Nalova Lyonga: "Ledit vaccin revêt un caractère non obligatoire".

Nalova Lyonga, le ministre des Enseignements secondaires (Minesec) demande aux délégués régionaux du Minesec, de ne pas conditionner l’admission des jeunes filles en salle de classe par l’administration du vaccin contre le cancer du col de l’utérus. En effet, « Faisant suite Très hautes prescriptions du chef de l’Etat » à propos dudit vaccin dont le cible est les jeunes filles âgées de 9 à 14 ans, elle rappelle dans une note rendue publique ce 11 novembre que « ledit vaccin revêt un caractère non obligatoire et de ce fait, ne saurait être une condition pour l’admission des jeunes filles dans les établissements scolaires ». En d’autres termes, aucune jeune fille ne doit se voir refuser l’accès au sein d’un établissement scolaire sous le prétexte de son refus de se faire vacciner.

En réalité, cette sortie qui fait suite à la vive polémique qui a cours depuis l’annonce de l’introduction du Gardasil au Cameroun n’est pas anodine. Elle est perçue comme une mesure d’apaisement des tensions au sein de l’opinion nationale. Le gouvernement exprime par là sa volonté d’éviter une crise sociale. Ce d’autant plus que les autorités sanitaires ont maille à partir avec l’église catholique notamment depuis son interdiction dans deux diocèses, (Obala et Nkongsamba). C’est que, les membres du clergé camerounais (et même des dignitaires musulmans) n’ont pas fait mystère de leurs doutes à propos dudit vaccin, à l’issue de leur 45e Assemblée plénière tenue à Yaoundé du 3 au 6 novembre dernier.

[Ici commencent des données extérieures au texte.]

Definition allocator : Allocator.
Proof.
  refine {| alloc_state := (); alloc_block := first_fit |}.
  intros σ bl n σ' p Hn. unfold first_fit. destruct (_ && _) eqn:Hc; [|done]. intros [= _ <-].
  rewrite !andb_true_iff, Z.eqb_eq, !Z.ltb_lt in Hc. destruct Hc as [[[Hp Hm] Hr] Hd].
  split_and!; [done..|]. intros q m Hq. rewrite forallb_forall in Hd.
  specialize (Hd (q, m)). rewrite <- list_elem_of_In, elem_of_map_to_list in Hd. specialize (Hd Hq).
  unfold disjoint_from in Hd. apply orb_true_iff in Hd as [?%Z.leb_le|?%Z.leb_le]; cbn in *; lia.
Defined.
End FirstFit.

(** ** tests/test_pipeline.c *)

Module TestPipeline.
Definition N : Z := 20.
Definition RING_CAP : Z := 4.

Record Ring := MkRing { buf : list Z; head : Z; tail : Z; size : Z; done : bool }.
Definition ring_init : Ring := MkRing (replicate 4 0) 0 0 0 false.
Definition ring_full (r : Ring) : bool := size r =? RING_CAP.
Definition ring_empty (r : Ring) : bool := size r =? 0.
Definition set_done (r : Ring) : Ring := MkRing (buf r) (head r) (tail r) (size r) true.

(** The assertions, and the indices in their bounds; else no answer. *)
Definition ring_push (v : Z) (r : Ring) : option Ring :=
  if ring_full r then None
  else
    b ← arr_set (buf r) (tail r) v;
    t ← cadd (tail r) 1;
    n ← cadd (size r) 1;
    Some (MkRing b (head r) (Z.rem t RING_CAP) n (done r)).

Definition ring_pop (r : Ring) : option (Ring * Z) :=
  if ring_empty r then None
  else
    v ← arr_get (buf r) (head r);
    h ← cadd (head r) 1;
    n ← cadd (size r) (-1);
    Some (MkRing (buf r) (Z.rem h RING_CAP) (tail r) n (done r), v).

(** The rings [r1] and [r2], and [ca.sum]. *)
Record mem := Mem { r1 : Ring; r2 : Ring; sum : Z }.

A noter que le 23 novembre prochain, la 2e phase stratégique de ce vaccin fera son entrée dans les écoles, après son introduction dans le PEV de routine le 12 octobre 2020. En rappel, au moins 40% des femmes sont susceptibles d’être atteintes par cette ce 2e cancer féminin au Cameroun et qu’environ 2500 cas sont enregistrés par an, avec près de 95% de décès. Et donc, « L’importance de ce vaccin n’est plus à démontrer, quand on connaît la situation épidémiologique du cancer du col de l’utérus au Cameroun », avait soutenu le Pr Tetanye Ekoe sur les antennes de la télévision à capitaux publics. En tout cas, le libre choix revient aux parents qui recevront une fiche de consentement à ce propos.